The question, then, is what are DJT’s investors thinking? The stock may reside in a fantasy world, but those investors don’t. At some point, presumably, shareholders might wish to sell their holdings, at a higher price than the stock now commands. Truth Social’s future cash flows won’t do the trick. Even if the platform manages to turn a profit, it can’t possibly earn enough to justify a $6 billion valuation.
One answer is that Trump Media stock is a political bet. If Donald Trump wins in November, perhaps he can use that position to benefit the company. Betting on CEOs to compete Hail Mary passes rarely pays off, though. Just ask investors who paid up for Tesla in 2021 because they thought Elon Musk would find some way to justify its stock price. (He did not.) That said, of all CEOs seeking investment miracles, only Trump could credibly claim he’ll be the next U.S. president.
The other reason, which strikes me as likelier, is that Trump Media is not really a stock in the traditional sense.
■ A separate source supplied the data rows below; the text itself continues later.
(** C7. [radar_task] never returns, and the calls it records are the
    platform's answers. As long as it runs, the bring-up went through
    call by call and every process step succeeded; it is halted only
    at a failed call, within the bring-up or after the whole of it.
    Once the platform answers a call the task tests (mutex and LED
    initialisation, the SPI calls, the engine's init, callback
    registration, the two default-parameter sets, enable, a process
    step) with a failure, the task is halted, with that call last in
    the run but for its diagnostic, so nothing is retried. When the
    platform fails the engine's init the task prints the diagnostic
    and halts there, the init being the only engine call of the run
    (no register, set, enable or process call); when it fails a
    process step the task prints the diagnostic line and halts. *)
Theorem radar_task_failures_are_fatal (n : nat) (w : W) :
  match radar_task n w with
  | Halted w' t =>
      genuine w t w' /\
      (exists (pre : list (action F)) (a : action F),
         t = pre ++ a :: diagnostic a /\ failed a = true /\ Forall passed pre) /\
      (Forall (fun x => bringup_call x = true) t \/
       exists pre rest : list (action F), t = pre ++ rest /\ configured pre)
  | Running w' t =>
      genuine w t w' /\
      Forall passed t /\
      exists pre rest : list (action F),
        t = pre ++ rest /\ configured pre /\
        List.map snd (process_steps rest) = repeat MTB_RADAR_SENSING_SUCCESS n
  | Returned _ _ _ | Undefined _ _ => False
  end /\
  (forall (pre rest : list (action F)) (a : action F) (r : cy_rslt_t) (w2 : W),
     configured (pre ++ a :: rest) ->
     failed (set_result r a) = true ->
     genuine w (pre ++ [set_result r a]) w2 ->
     radar_task n w = Halted w2 (pre ++ set_result r a :: diagnostic a)) /\
  (forall (pre : list (action F)) (w1 : W),
     before_engine_init pre ->
     genuine w pre w1 ->
     fst (mtb_radar_sensing_init hw_cfg MTB_RADAR_SENSING_MASK_PRESENCE_EVENTS w1) <>
       MTB_RADAR_SENSING_SUCCESS ->
     radar_task n w =
     Halted (snd (mtb_radar_sensing_init hw_cfg MTB_RADAR_SENSING_MASK_PRESENCE_EVENTS w1))
       (pre ++
        [EngineInit hw_cfg MTB_RADAR_SENSING_MASK_PRESENCE_EVENTS
           (fst (mtb_radar_sensing_init hw_cfg MTB_RADAR_SENSING_MASK_PRESENCE_EVENTS w1));
         Printf "ifx_radar_sensing_init error - Radar Wingboard not connected?\n" []])) /\
  (forall (m : nat) (pre : list (action F)) (w0 : W),
     radar_task n w = after pre (radar_task_loop (S m) w0) ->
     let ticks := fst (xTaskGetTickCount w0) in
     let step :=
       mtb_radar_sensing_process (timestamp_of_ticks ticks) (snd (xTaskGetTickCount w0)) in
     fst (fst step) <> MTB_RADAR_SENSING_SUCCESS ->
     exists (w3 : W) (td : list (action F)),
       deliver (snd (fst step)) (snd step) = Returned tt w3 td /\
       radar_task n w =
       Halted w3
         (pre ++ TickCount ticks :: td ++
          [EngineProcess (timestamp_of_ticks ticks) (fst (fst step));
           Printf "ifx_radar_sensing_process error\n" []])) /\
  (forall x : action F,
     In x (calls (radar_task n w)) ->
     failed x = true ->
     exists (w' : W) (pre : list (action F)),
       radar_task n w = Halted w' (pre ++ x :: diagnostic x) /\ Forall passed pre) /\
  (forall (cfg : mtb_radar_sensing_hw_cfg_t) (mask : Z) (r : cy_rslt_t),
     In (EngineInit cfg mask r) (calls (radar_task n w)) ->
     r <> MTB_RADAR_SENSING_SUCCESS ->
     exists (w' : W) (t : list (action F)),
       radar_task n w = Halted w' t /\
       engine_calls t = [EngineInit cfg mask r] /\
       prints t =
         [("ifx_radar_sensing_init error - Radar Wingboard not connected?\n", [])]).
Proof.
  pose proof (radar_task_halts_on_failure n w) as Ho.
  pose proof (radar_task_genuine n w) as Hg. unfold genuine_run in Hg.
  split; [|split; [|split; [|split; [|split]]]].
  - destruct (radar_task_shape n w) as [(w' & t & E & Hb)|(w1 & pre & E & Hpre)].
    + rewrite E in Ho, Hg |- *. simpl in Ho, Hg.
      split; [exact Hg|]. split; [apply stops_at_failure_inv; exact Ho | left; exact Hb].
    + pose proof (radar_task_loop_pace n w1) as [_ Hpace].
      rewrite E in Ho, Hg |- *.
      destruct (radar_task_loop n w1) as [u w2 t|w2 t|w2 t|w2 t];
        simpl in Ho, Hg, Hpace |- *; try contradiction.
      * split; [exact Hg|]. split; [apply stops_at_failure_inv; exact Ho|].
        right. exists pre, t. split; [reflexivity | exact Hpre].
      * split; [exact Hg|]. split; [exact Ho|].
        exists pre, t. split; [reflexivity|]. split; [exact Hpre | apply Hpace].
  - intros pre rest a r w2. apply bringup_failure_halts.
  - intros pre w1. apply engine_init_failure_halts.
  - intros m pre w0 E ticks step Hfail.
    destruct (process_failure_halts m w0 Hfail) as (w3 & td & Ed & El).
    exists w3, td. split; [exact Ed|].
    rewrite E. fold ticks step in El. rewrite El. reflexivity.
  - intros x Hin Hx. apply failed_call_is_last; assumption.
  - apply radar_task_init_failure_is_final.
Qed.

End FatalFailures.

(** ** The claims on the bench *)

Section ClaimsOnTheBench.

Import Bench.
(** * configify-consul: a Consul-backed configuration source

    A shallow embedding of [src/consul.go] (and of the option-based
    constructor of [src/unnamed/part_001]) together with the properties
    of its refresh cycle, its watch slot and its typed accessors.

    Conventions.
    - Go strings are byte strings: [string].  [[]byte] is [list byte].
    - [uint64] indices are [N]; no arithmetic is performed on them, so
      wrap-around never arises.  Signed and unsigned machine integers are
      [Z], and every Go conversion [intN(x)] / [uintN(x)] is written out as
      a bit truncation.
    - [map[string]string] is [gmap string string]; the nil map of a fresh
      struct is [None].
    - A method call on a nil interface panics: accessors return [option],
      and [None] stands for that panic. *)

From Stdlib Require Import ZArith NArith String Ascii List Lia.
From Stdlib Require Import Strings.Byte.
From Stdlib Require Import Sorting.Sorted.
From stdpp Require Import gmap strings list.

Local Open Scope Z_scope.

(** ** Go conversions between integer types *)

Module Go.

(** [uintN(x)]: keep the low [w] bits. *)
Definition truncU (w : Z) (x : Z) : Z := Z.land x (Z.ones w).

(** [intN(x)]: keep the low [w] bits and read bit [w-1] as the sign. *)
Definition truncS (w : Z) (x : Z) : Z :=
  if Z.testbit x (w - 1) then truncU w x - 2 ^ w else truncU w x.

Definition int8 := truncS 8.
Definition int16 := truncS 16.
Definition int32 := truncS 32.
Definition uint8 := truncU 8.
Definition uint16 := truncU 16.
Definition uint32 := truncU 32.

(** [string(b)] for [b : []byte]. *)
Definition string_of_bytes (b : list byte) : string := string_of_list_byte b.

End Go.

(** ** The Consul API as the package sees it *)

Module api.

Record KVPair := { Key : string; Value : list byte }.

(** What [KV.List(prefix, nil)] hands back: an error, or the pairs with
    the [LastIndex] of the query metadata. *)
Inductive ListResult :=
| ListErr
| ListOk (pairs : list KVPair) (LastIndex : N).

Record HttpBasicAuth := { AuthUsername : string; AuthPassword : string }.

(** [api.Config]: the two fields the package assigns, and the rest of
    the struct, which it takes from [api.DefaultConfig()] and never
    touches. *)
Record Config (Other : Type) := {
  ConfigAddress : string;
  HttpAuth : option HttpBasicAuth;
  ConfigOther : Other;
}.

Arguments ConfigAddress {Other}.
Arguments HttpAuth {Other}.
Arguments ConfigOther {Other}.

End api.

(** ** What the package imports

    Everything that lives outside this repository: the value types of the
    Go standard library that the accessors merely pass along,
    [strings.TrimSpace], the namespace rule and the [configify.Massage]
    coercions, the width of [int], and the Consul client constructor. *)

Class Extern := {
  float32 : Type;
  float64 : Type;
  time_Time : Type;
  float32_zero : float32;
  float64_zero : float64;
  time_zero : time_Time;
  (** [float32(x)] *)
  to_float32 : float64 -> float32;
  (** [strconv.IntSize]: 32 or 64 *)
  IntSize : Z;
  (** [strings.TrimSpace] *)
  TrimSpace : string -> string;
  (** [configify.Namespace.Qualify], on the name and the delimiter *)
  Qualify : string -> string -> string -> string;
  (** [configify.Massage] *)
  StringToSlice : string -> list string * bool;
  StringToInt64 : string -> Z * bool;
  StringToUint64 : string -> Z * bool;
  StringToFloat64 : string -> float64 * bool;
  StringToBool : string -> bool * bool;
  StringToDuration : string -> Z * bool;
  StringToTime : string -> time_Time * bool;
  (** [*api.Client] and [api.NewClient], which fails on a configuration
      it cannot build a transport for *)
  Client : Type;
  ConfigRest : Type;
  NewClient : api.Config ConfigRest -> option Client;
  (** [api.DefaultConfig()]: the configuration the Consul client library
      derives from its defaults and the process environment *)
  DefaultConfig : api.Config ConfigRest;
  (** [func(source configify.Source)], known by its identity only *)
  Callback : Type;
}.

Module configify.
Section Configify.
Context {E : Extern}.

Record Namespace := { Name : string; Delimiter : string }.

(** The [configify.Source] interface. *)
Record Source := {
  String : string -> string * bool;
  StringSlice : string -> list string * bool;
  Int : string -> Z * bool;
  Int8 : string -> Z * bool;
  Int16 : string -> Z * bool;
  Int32 : string -> Z * bool;
  Int64 : string -> Z * bool;
  Uint : string -> Z * bool;
  Uint8 : string -> Z * bool;
  Uint16 : string -> Z * bool;
  Uint32 : string -> Z * bool;
  Uint64 : string -> Z * bool;
  Float32 : string -> float32 * bool;
  Float64 : string -> float64 * bool;
  Bool : string -> bool * bool;
  Duration : string -> Z * bool;
  Time : string -> time_Time * bool;
}.

(** [context.Context]: all the package ever asks is whether [Done()] is
    closed. *)
Record Ctx := { ctxDone : bool }.

Record Options := {
  Context : option Ctx;
  Address : string;
  Username : string;
  Password : string;
  Namespace_ : Namespace;
  RefreshInterval : Z;
  Defaults : option Source;
}.

(** Modelled from the spec: [configify.Empty()] is not under src/; the
    spec has it answer every lookup with the zero value and
    [found = false]. *)
Definition Empty : Source := {|
  String := fun _ => (EmptyString, false);
  StringSlice := fun _ => (nil, false);
  Int := fun _ => (0, false);
  Int8 := fun _ => (0, false);
  Int16 := fun _ => (0, false);
  Int32 := fun _ => (0, false);
  Int64 := fun _ => (0, false);
  Uint := fun _ => (0, false);
  Uint8 := fun _ => (0, false);
  Uint16 := fun _ => (0, false);
  Uint32 := fun _ => (0, false);
  Uint64 := fun _ => (0, false);
  Float32 := fun _ => (float32_zero, false);
  Float64 := fun _ => (float64_zero, false);
  Bool := fun _ => (false, false);
  Duration := fun _ => (0, false);
  Time := fun _ => (time_zero, false);
|}.
(** * Ali intent engine: task queue, recurring tasks, scheduler loop and
      rule-based intent classifier ([src/ali_core/intent.py], class
      [AliIntent]).

    The methods of [AliIntent] are embedded as functions over an explicit
    engine state.  A Python exception is a result of its own that keeps the
    state reached when it was raised, because the mutations made before a
    [raise] stay in the object.  Clock readings ([datetime.now()]), random
    draws ([random.random()]) and the outcome of file writes are inputs of
    the functions that perform them. *)

From Stdlib Require Import Floats ZArith Ascii.
From stdpp Require Import gmap strings list sorting pretty.

Local Open Scope Z_scope.

(** ** Values *)

(** A naive [datetime]: microseconds since 0001-01-01T00:00:00 (a Monday),
    which makes [datetime - datetime] and comparison plain integer
    arithmetic. *)
Definition datetime := Z.

Definition usec_per_hour : Z := 3600000000.
Definition usec_per_day : Z := 86400000000.

(** [datetime.date()], as the day number. *)
Definition date (t : datetime) : Z := t `div` usec_per_day.
(** [datetime.weekday()]: 0 = Monday, 6 = Sunday. *)
Definition weekday (t : datetime) : Z := date t `mod` 7.
(** [datetime.hour]. *)
Definition hour (t : datetime) : Z := (t `div` usec_per_hour) `mod` 24.

(** The values a task dictionary holds (what [json.load] and the callers
    build), without floating-point fields.  [VIso t] is the string
    [t.isoformat()] of a naive datetime [t]; [datetime.fromisoformat] gives
    [t] back on it.  [VStr s] in a timestamp field is a string that does not
    read back as a naive datetime. *)
#[warnings="-register-all"]
Inductive value :=
| VNone
| VBool (b : bool)
| VInt (z : Z)
| VStr (s : string)
| VIso (t : datetime)
| VList (l : list value)
| VDict (d : gmap string value).

(** A task (one-shot or recurring), a behaviour record and a context are
    Python dictionaries with string keys. *)
Abbreviation dict := (gmap string value).

(** Python truth value of an object ([if x:], [x or y], [not x]). *)
Definition truthy (v : value) : bool :=
  match v with
  | VNone => false
  | VBool b => b
  | VInt z => negb (z =? 0)
  | VStr s => negb (String.eqb s "")
  | VIso _ => true
  | VList l => match l with [] => false | _ => true end
  | VDict d => negb (bool_decide (d = ∅))
  end.

(** [d.get(key, default)]. *)
Definition dict_get (d : dict) (key : string) (default : value) : value :=
  match d !! key with Some v => v | None => default end.

(** [key in d]. *)
Definition has_key (d : dict) (key : string) : bool :=
  bool_decide (is_Some (d !! key)).

(** [v == s] for a string literal [s]. *)
Definition eq_str (v : value) (s : string) : bool :=
  match v with VStr s' => String.eqb s' s | _ => false end.

(** [n == v] for an integer [n]; [bool] is a subclass of [int]. *)
Definition int_of_value (v : value) : option Z :=
  match v with
  | VInt z => Some z
  | VBool b => Some (if b then 1 else 0)
  | _ => None
  end.

Definition eq_int (n : Z) (v : value) : bool :=
  match int_of_value v with Some z => n =? z | None => false end.

(** ** Exceptions, effects and the engine state *)

Inductive exn := ValueError | TypeError | OverflowError | AttributeError | IndexError.

(** The message templates of the [logger] calls, with their arguments. *)
Inductive msg :=
| MExecuting (task_type : value)
| MReminder (content : value)
| MCollecting (target : value)
| MSending (content : value)
| MSystemTask (action : value)
| MPreparing (description : value)
| MExecuted (task_type : value)
| MExecError (task_type : value) (e : exn)
| MMissingType
| MMissingRecurringType
| MMissingRecurrence
| MAdded (task_type : value)
| MAddedRecurring (task_type : value)
| MAddError (e : exn)
| MAddRecurringError (e : exn)
| MRemoved (task_id : Z)
| MNotFound (task_id : Z)
| MRemoveError (e : exn)
| MSaved
| MSaveError
| MAnalyzing
| MIdentified (n : nat)
| MLoopStarted
| MLoopError (e : exn)
| MStopped
| MRecognized (primary : string) (confidence : float).

(** What the engine does to the outside: log records and [time.sleep]. *)
Inductive event :=
| LogInfo (m : msg)
| LogError (m : msg)
| LogDebug (m : msg)
| Sleep (seconds : Z).

(** An entry of [intent_patterns]. *)
Record pattern := {
  p_type : string;
  p_confidence : float;
  p_description : string;
  p_identified : datetime;
  p_pattern_data : value
}.

(** The content of the JSON file written by [save_intent_data]. *)
Record intent_data := {
  d_intent_patterns : gmap string pattern;
  d_behavior_history : list dict;
  d_task_queue : list dict;
  d_recurring_tasks : list dict;
  d_last_updated : datetime
}.

(** The mutable attributes of an [AliIntent] object, followed by the two
    outside resources its methods write: the events (log, sleeps) and the
    intent file.  [user_id] and [thresholds] are never assigned by the
    methods below and are left out.  Every entry of [task_queue] and
    [recurring_tasks] is a dictionary object of its own. *)
Record engine := {
  intent_patterns : gmap string pattern;
  behavior_history : list dict;
  task_queue : list dict;
  recurring_tasks : list dict;
  active : bool;
  events : list event;
  intent_file : option intent_data
}.

Definition set_intent_patterns (p : gmap string pattern) (s : engine) : engine :=
  {| intent_patterns := p; behavior_history := behavior_history s;
     task_queue := task_queue s; recurring_tasks := recurring_tasks s;
     active := active s; events := events s; intent_file := intent_file s |}.

Definition set_behavior_history (h : list dict) (s : engine) : engine :=
  {| intent_patterns := intent_patterns s; behavior_history := h;
     task_queue := task_queue s; recurring_tasks := recurring_tasks s;
     active := active s; events := events s; intent_file := intent_file s |}.

Definition set_task_queue (q : list dict) (s : engine) : engine :=
  {| intent_patterns := intent_patterns s; behavior_history := behavior_history s;
     task_queue := q; recurring_tasks := recurring_tasks s;
     active := active s; events := events s; intent_file := intent_file s |}.

Definition set_recurring_tasks (r : list dict) (s : engine) : engine :=
  {| intent_patterns := intent_patterns s; behavior_history := behavior_history s;
     task_queue := task_queue s; recurring_tasks := r;
     active := active s; events := events s; intent_file := intent_file s |}.

Definition set_active (b : bool) (s : engine) : engine :=
  {| intent_patterns := intent_patterns s; behavior_history := behavior_history s;
     task_queue := task_queue s; recurring_tasks := recurring_tasks s;
     active := b; events := events s; intent_file := intent_file s |}.

Definition set_intent_file (f : option intent_data) (s : engine) : engine :=
  {| intent_patterns := intent_patterns s; behavior_history := behavior_history s;
     task_queue := task_queue s; recurring_tasks := recurring_tasks s;
     active := active s; events := events s; intent_file := f |}.

Definition emit (e : event) (s : engine) : engine :=
  {| intent_patterns := intent_patterns s; behavior_history := behavior_history s;
     task_queue := task_queue s; recurring_tasks := recurring_tasks s;
     active := active s; events := events s ++ [e]; intent_file := intent_file s |}.

(** The attributes set by [__init__] when there is no intent file to load. *)
Definition init : engine :=
  {| intent_patterns := ∅; behavior_history := []; task_queue := [];
     recurring_tasks := []; active := true; events := []; intent_file := None |}.

(** The result of running a method: a returned value or a raised
    exception, each with the state it leaves. *)
Inductive result (A : Type) :=
| Ok (a : A) (s : engine)
| Raise (e : exn) (s : engine).
Arguments Ok {A} a s.
Arguments Raise {A} e s.

Definition final {A} (r : result A) : engine :=
  match r with Ok _ s => s | Raise _ s => s end.

Definition raised {A} (r : result A) : bool :=
  match r with Ok _ _ => false | Raise _ _ => true end.

Definition M (A : Type) : Type := engine -> result A.

Definition ret {A} (a : A) : M A := fun s => Ok a s.
Definition raise {A} (e : exn) : M A := fun s => Raise e s.
Definition bind {A B} (m : M A) (k : A -> M B) : M B :=
  fun s => match m s with Ok a s' => k a s' | Raise e s' => Raise e s' end.
Definition modify (f : engine -> engine) : M unit := fun s => Ok tt (f s).
Definition gets {A} (f : engine -> A) : M A := fun s => Ok (f s) s.
(** [try: body  except Exception as e: handler(e)]. *)
Definition try_except {A} (body : M A) (handler : exn -> M A) : M A :=
  fun s => match body s with Ok a s' => Ok a s' | Raise e s' => handler e s' end.
(** An operation that yields a value or raises. *)
Definition lift {A} (o : exn + A) : M A :=
  match o with inl e => raise e | inr a => ret a end.

Notation "x <~ m ;; k" := (bind m (fun x => k))
  (at level 100, m at next level, right associativity).
Notation "m ;;; k" := (bind m (fun _ => k))
  (at level 100, right associativity).

Definition log_info (m : msg) : M unit := modify (emit (LogInfo m)).
Definition log_error (m : msg) : M unit := modify (emit (LogError m)).
Definition log_debug (m : msg) : M unit := modify (emit (LogDebug m)).
Definition sleep (seconds : Z) : M unit := modify (emit (Sleep seconds)).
It’s a form of club membership. For such buyers, owning Trump Media stock means putting one’s money behind one’s beliefs, by joining other like-minded investors in a cause that is true and just. It is ESG investing — that is, investing in stocks based on environmental, social and governance criteria — for those who despise the ESG movement.
Trump Media was trading at $37 per share midday Tuesday. There isn’t a chance it’s worth that much by conventional standards. The questions for its investors is how long the stock will continue to defy those standards and when it will join the rest of the marketplace in this universe.